Choose a point $(x, y)$ randomly in the square. In fact, we do not have to pay any attention to $x$. If $y \le p_{0}$ we return $i = 0$ and otherwise we return $i = 1$.

But now, following Keith Schwartz and intending to show how Walker’s algorithm works in this very simple case, I will set up a rectangular region a bit differently. First of all, make its dimensions $2 \times 1$. Partition it twice: once into halves, each half a unit square …

… and then build in each half, say in the $i$-th half, a box of dimensions $1 \times p_{i}$. Label these boxes. Unless $p_{0} = p_{1}$, one of these will overflow at the top:

So then we cut off the overflow and paste it (with label) into the other box:

This shows the case $p_{0} \le p_{1}$. If $p_{1} < p_{0}$ things look like this:

How do we use these diagrams to generate the random integers we want? Choosing a random uniform number $x$ in $[0,1)$ amounts as before to choosing a point in the rectangle. But we do this differently, and we interpret it differently. Given $x$, set $X = 2x$. Let $m$ be the integer part of $X$, which will be either $0$ or $1$: $m = \lfloor X \rfloor$. Let $y = X – m$, the fractional part of $X$. Associate to $x$ a point in the $m$-th box with height $y$. If $y \lt p_{m}$, then we are in the box labeled by $m$, otherwise in the other one. In either case, the process will select that label $m$.

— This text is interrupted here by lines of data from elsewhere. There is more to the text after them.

(** * Lifecycle options of the mirror command: logging hooks and
      signal-driven cancellation ([pkg/services/options.go]).

    The file embeds the two halves of [options.go]:

    - [Logging]: [RootOptions.LogfilePreRun], [RootOptions.LogfilePostRun]
      and [checkErr], as state passing over the process-wide logger
      configuration, with fatal exits as an outcome of their own;
    - [Cancel]: [MirrorOptions.CancelContext], [MirrorOptions.init] and
      [makeCancelCh], as an interleaving machine over the goroutines they
      start. *)

From stdpp Require Import base numbers list strings pretty.
From Stdlib Require Import ZArith Lia.

Local Open Scope string_scope.
Local Open Scope list_scope.
Local Open Scope Z_scope.

Module Logging.

(** ** Data *)

(** [io.Writer] values the hooks build and pass around.  [Stream] is an
    opaque endpoint handed in by the command-line layer, [FileWriter] an
    [os.File] identified by its slot in the process file table. *)
#[warnings="-register-all"]
Inductive Writer : Type :=
| Stream (name : string)
| FileWriter (fd : nat)
| MultiWriter (ws : list Writer)
| Discard.

(** [io.MultiWriter]: a writer that is itself a multi-writer is spliced
    into the new one. *)
Definition spliceWriter (w : Writer) : list Writer :=
  match w with
  | MultiWriter ws => ws
  | _ => [w]
  end.

Definition io_MultiWriter (ws : list Writer) : Writer :=
  MultiWriter (flat_map spliceWriter ws).

(** The endpoints a write to [w] reaches, in order. *)
Fixpoint targets (w : Writer) : list Writer :=
  match w with
  | MultiWriter ws => flat_map targets ws
  | Discard => []
  | _ => [w]
  end.

(** [genericclioptions.IOStreams]; the reader is opaque. *)
Record IOStreams : Type := mkIOStreams {
  In : string;
  Out : Writer;
  ErrOut : Writer
}.

(** [logrus.Level], most severe first. *)
Inductive Level : Type :=
| PanicLevel | FatalLevel | ErrorLevel | WarnLevel
| InfoLevel | DebugLevel | TraceLevel.

(** The fields of [logrus.TextFormatter] that [LogfilePreRun] sets. *)
Record TextFormatter : Type := mkTextFormatter {
  DisableTimestamp : bool;
  DisableLevelTruncation : bool;
  DisableQuote : bool
}.

(** Modelled from the spec: [newFileHookWithNewlineTruncate] is defined
    outside [options.go]; the hook it returns formats records with the
    given formatter and writes them, at the given severity, to the given
    writer, so a hook is kept as the three arguments it is built from. *)
Record Hook : Type := newFileHookWithNewlineTruncate {
  hook_writer : Writer;
  hook_level : Level;
  hook_formatter : TextFormatter
}.

(** An entry of the process file table. *)
Record File : Type := mkFile {
  f_name : string;
  f_flag : Z;
  f_perm : Z;
  f_closed : bool
}.

(** Effects in program order. *)
Inductive Event : Type :=
| EvFlagSet (name value : string)
| EvOpenFile (name : string) (flag perm : Z)
| EvKlogSetOutput (w : Writer)
| EvLogrusSetOutput (w : Writer)
| EvLogrusSetLevel (l : Level)
| EvLogrusAddHook (h : Hook)
| EvSetupFileHook (fd : nat)
| EvKlogFlush
| EvLogrusCleanup (fd : nat)
| EvClose (fd : nat).

(** Process-wide state the hooks act on: the two loggers' settings, the
    file table and the trace of effects. *)
Record World : Type := mkWorld {
  klog_flags : list (string * string);
  klog_out : option Writer;
  logrus_out : option Writer;
  logrus_level : Level;
  logrus_hooks : list Hook;
  files : list File;
  trace : list Event
}.

(** What the operating system and the flag parser answer: the error, if
    any, of [fsv2.Set name value], of [os.OpenFile] and of closing an open
    file. *)
Record Env : Type := mkEnv {
  flag_set_err : string -> string -> option string;
  open_err : option string;
  close_err : option string
}.

(** A step either returns or ends the process through [klog.Fatal]. *)
Inductive Outcome (A : Type) : Type :=
| Ok (a : A) (w : World)
| Fatal (msg : string) (w : World).
Arguments Ok {A} a w.
Arguments Fatal {A} msg w.

Definition world_of {A} (r : Outcome A) : World :=
  match r with Ok _ w => w | Fatal _ w => w end.

Definition M (A : Type) : Type := World -> Outcome A.

Definition ret {A} (a : A) : M A := fun w => Ok a w.

Definition bind {A B} (m : M A) (k : A -> M B) : M B :=
  fun w => match m w with
           | Ok a w' => k a w'
           | Fatal msg w' => Fatal msg w'
           end.

Notation "x <- m ;; k" := (bind m (fun x => k))
  (at level 100, m at next level, right associativity).
Notation "m ;;; k" := (bind m (fun _ => k))
  (at level 100, right associativity).

Definition emit (e : Event) (w : World) : World :=
  mkWorld (klog_flags w) (klog_out w) (logrus_out w) (logrus_level w)
          (logrus_hooks w) (files w) (trace w ++ [e]).

(** [klog.Fatal]. *)
Definition klog_Fatal {A} (msg : string) : M A := fun w => Fatal msg w.

(** [checkErr]. *)
Definition checkErr (err : option string) : M unit :=
  match err with
  | Some e => klog_Fatal e
  | None => ret tt
  end.

(** [os.O_RDWR], [os.O_CREATE], [os.O_APPEND] (the values of package
    [syscall] on linux) and the permission argument [0600]. *)
Definition O_RDWR : Z := 0x2.
Definition O_CREATE : Z := 0x40.
Definition O_APPEND : Z := 0x400.
Definition perm0600 : Z := 384.

(** [RootOptions]. *)
Record RootOptions : Type := mkRootOptions {
  streams : IOStreams;
  Dir : string;
  LogLevel : Z;
  logfileCleanup : option (M unit)
}.

(** The severity chosen by the [switch o.LogLevel]. *)
Definition logrusLevelOf (v : Z) : Level :=
  if v =? 0 then InfoLevel
  else if v =? 1 then DebugLevel
  else if v =? 2 then DebugLevel
  else TraceLevel.

Section Hooks.

Variable env : Env.

(** [fsv2.Set name value]: the assignment is recorded when it succeeds. *)
Definition flag_Set (name value : string) : M (option string) := fun w =>
  match flag_set_err env name value with
  | Some e => Ok (Some e) (emit (EvFlagSet name value) w)
  | None =>
      Ok None
         (emit (EvFlagSet name value)
            (mkWorld ((name, value) :: klog_flags w) (klog_out w)
                     (logrus_out w) (logrus_level w) (logrus_hooks w)
                     (files w) (trace w)))
  end.

(** [os.OpenFile]: the new file takes the next slot of the table. *)
Definition os_OpenFile (name : string) (flag perm : Z)
  : M (nat + string) := fun w =>
  let w1 := emit (EvOpenFile name flag perm) w in
  match open_err env with
  | Some e => Ok (inr e) w1
  | None =>
      Ok (inl (length (files w)))
         (mkWorld (klog_flags w1) (klog_out w1) (logrus_out w1)
                  (logrus_level w1) (logrus_hooks w1)
                  (files w ++ [mkFile name flag perm false]) (trace w1))
  end.

(** [File.Close] of package [os]: closing a file that is already closed is an
    error. *)
Definition file_Close (fd : nat) : M (option string) := fun w =>
  let w1 := emit (EvClose fd) w in
  match files w !! fd with
  | Some f =>
      if f_closed f then
        Ok (Some ("close " +:+ f_name f +:+ ": file already closed")) w1
      else
        Ok (close_err env)
           (mkWorld (klog_flags w1) (klog_out w1) (logrus_out w1)
                    (logrus_level w1) (logrus_hooks w1)
                    (<[fd := mkFile (f_name f) (f_flag f) (f_perm f) true]>
                       (files w))
                    (trace w1))
  | None => Ok (Some "invalid argument") w1
  end.

Definition klog_SetOutput (out : Writer) : M unit := fun w =>
  Ok tt (emit (EvKlogSetOutput out)
           (mkWorld (klog_flags w) (Some out) (logrus_out w) (logrus_level w)
                    (logrus_hooks w) (files w) (trace w))).

Definition logrus_SetOutput (out : Writer) : M unit := fun w =>
  Ok tt (emit (EvLogrusSetOutput out)
           (mkWorld (klog_flags w) (klog_out w) (Some out) (logrus_level w)
                    (logrus_hooks w) (files w) (trace w))).

Definition logrus_SetLevel (l : Level) : M unit := fun w =>
  Ok tt (emit (EvLogrusSetLevel l)
           (mkWorld (klog_flags w) (klog_out w) (logrus_out w) l
                    (logrus_hooks w) (files w) (trace w))).

Definition logrus_AddHook (h : Hook) : M unit := fun w =>
  Ok tt (emit (EvLogrusAddHook h)
           (mkWorld (klog_flags w) (klog_out w) (logrus_out w)
                    (logrus_level w) (logrus_hooks w ++ [h]) (files w)
                    (trace w))).

Definition klog_Flush : M unit := fun w => Ok tt (emit EvKlogFlush w).

(** Modelled from the spec: [setupFileHook] is defined outside
    [options.go]; it adds a file-backed hook and returns the procedure
    that disposes of the hook's own resources.  Both are kept as the
    effect of calling them. *)
Definition setupFileHook (fd : nat) : M (M unit) := fun w =>
  Ok (fun w' => Ok tt (emit (EvLogrusCleanup fd) w'))
     (emit (EvSetupFileHook fd) w).

(** [RootOptions.LogfilePreRun]. *)
Definition LogfilePreRun (o : RootOptions) : M RootOptions :=
  e1 <- flag_Set "stderrthreshold" "4" ;; checkErr e1 ;;;
  e2 <- flag_Set "skip_headers" "true" ;; checkErr e2 ;;;
  e3 <- flag_Set "logtostderr" "false" ;; checkErr e3 ;;;
  e4 <- flag_Set "alsologtostderr" "false" ;; checkErr e4 ;;;
  e5 <- flag_Set "v" (pretty (LogLevel o)) ;; checkErr e5 ;;;
  r <- os_OpenFile ".oc-mirror.log"
         (Z.lor (Z.lor O_CREATE O_APPEND) O_RDWR) perm0600 ;;
  match r with
  | inr err => klog_Fatal err
  | inl logFile =>
      klog_SetOutput
        (io_MultiWriter [Out (streams o); FileWriter logFile]) ;;;
      logrus_SetOutput Discard ;;;
      let logrusLevel := logrusLevelOf (LogLevel o) in
      logrus_SetLevel logrusLevel ;;;
      logrus_AddHook
        (newFileHookWithNewlineTruncate (ErrOut (streams o)) logrusLevel
           {| DisableTimestamp := false;
              DisableLevelTruncation := true;
              DisableQuote := true |}) ;;;
      logrusCleanup <- setupFileHook logFile ;;
      ret {| streams :=
               {| In := In (streams o);
                  Out := io_MultiWriter
                           [Out (streams o); FileWriter logFile];
                  ErrOut := io_MultiWriter
                              [ErrOut (streams o); FileWriter logFile] |};
             Dir := Dir o;
             LogLevel := LogLevel o;
             logfileCleanup :=
               Some (klog_Flush ;;;
                     logrusCleanup ;;;
                     e <- file_Close logFile ;; checkErr e) |}
  end.

(** [RootOptions.LogfilePostRun]. *)
Definition LogfilePostRun (o : RootOptions) : M unit :=
  match logfileCleanup o with
  | Some cleanup => cleanup
  | None => ret tt
  end.

(** The hooks as the command-line layer invokes them; the options value
    is shared, so what setup stores is what teardown sees. *)
Inductive HookCall : Type := PreRun | PostRun.

Definition call (h : HookCall) (o : RootOptions) : M RootOptions :=
  match h with
  | PreRun => LogfilePreRun o
  | PostRun => LogfilePostRun o ;;; ret o
  end.

Fixpoint calls (hs : list HookCall) (o : RootOptions) : M RootOptions :=
  match hs with
  | [] => ret o
  | h :: hs' => o' <- call h o ;; calls hs' o'
  end.

End Hooks.

(** A process that has not touched its loggers yet (logrus starts at
    [InfoLevel]) and options as the command-line layer builds them. *)
Definition world0 : World :=
  mkWorld [] None None InfoLevel [] [] [].

Definition options0 (v : Z) : RootOptions :=
  {| streams := {| In := "stdin"; Out := Stream "stdout";
                   ErrOut := Stream "stderr" |};
     Dir := "oc-mirror-workspace";
     LogLevel := v;
     logfileCleanup := None |}.

(** An environment in which nothing fails. *)
Definition env_ok : Env := mkEnv (fun _ _ => None) None None.

(** ** Vocabulary of the statements *)

(** [os.O_TRUNC], [os.O_EXCL] and the mask of the access mode (package
    [syscall] on linux): what the open call does not ask for. *)
Definition O_TRUNC : Z := 0x200.
Definition O_EXCL : Z := 0x80.
Definition O_ACCMODE : Z := 0x3.


(** The five assignments [LogfilePreRun] makes through [fsv2.Set], in
    order. *)
Definition flag_settings (o : RootOptions) : list (string * string) :=
  [("stderrthreshold", "4"); ("skip_headers", "true");
   ("logtostderr", "false"); ("alsologtostderr", "false");
   ("v", pretty (LogLevel o))].

(** The errors the environment holds for the fallible steps of setup, in
    program order: the five flag assignments, then the open. *)
Definition setup_errors (env : Env) (o : RootOptions) : list string :=
  omap (fun nv => flag_set_err env nv.1 nv.2) (flag_settings o)
  ++ option_list (open_err env).

Definition the_hook (o : RootOptions) : Hook :=
  newFileHookWithNewlineTruncate (ErrOut (streams o))
    (logrusLevelOf (LogLevel o))
    {| DisableTimestamp := false;
       DisableLevelTruncation := true;
       DisableQuote := true |}.

Definition count_event (p : Event -> bool) (t : list Event) : nat :=
  length (List.filter p t).

(** The message the process ended with, if it did. *)
Definition fatal_msg {A} (r : Outcome A) : option string :=
  match r with Fatal msg _ => Some msg | Ok _ _ => None end.

Definition is_flush (e : Event) : bool :=
  match e with EvKlogFlush => true | _ => false end.

Definition is_close (e : Event) : bool :=
  match e with EvClose _ => true | _ => false end.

Now look at the case $n = 3$, and suppose that we are given probabilities $p_{0}, p_{1}, p_{2}$ with $\sum p_{i} = 1$. We start off with a rectangle of size $3 \times 1$, partitioned into $1 \times 1$ boxes:

There are again different cases, depending on the relative sizes of the $p_{i}$. The easiest case is that in which two of the values of $p$, say $p_{0}$ and $p_{1}$, are less than $1/3$, which implies that the third is greater than $1/3$. Draw the $i$ boxes of dimension $1 \times p_{i}$ in the $i$-th square, like this:

Now cut off two pieces from the large box and paste them into the smaller one, getting:

I’ll explain in a moment how to use this to generate random numbers.

There is a second case, in which two of the $p_{i}$ are larger than $1/3$:

Here, we want to cut off from the tops and fill in the third. It is tempting to cut off exactly the overflows in the large regions and paste them in, but this would give the third region three labels. which is not what we want. So we fill in from just one of the large regions. This will leave some space in it.

We fill in the new empty space from the other large region. We are now finished:

How to use what we have constructed? In each case, we have partitioned the rectangle of size $3 \times 1$. First, into three unit squares, and then each of these in turn into one or two labeled rectangles. Given a random $x$ in $[0,1)$, we want to come up with some integer in $[0,3)$. How? We first scale it to get $X = 3x$. This will lie in the interval $[m, m+1)$ for $m = \lfloor X \rfloor$. We now turn attention to the $m$-th unit square. The integer we return will be one of the labels found in that square. Let $y = X – m$, the fractional part of $X$, which will be in $[0,1)$. If $y \lt p_{m}$ (the height of the bottom rectangle), p_random returns $m$, otherwise the alternate label in that square.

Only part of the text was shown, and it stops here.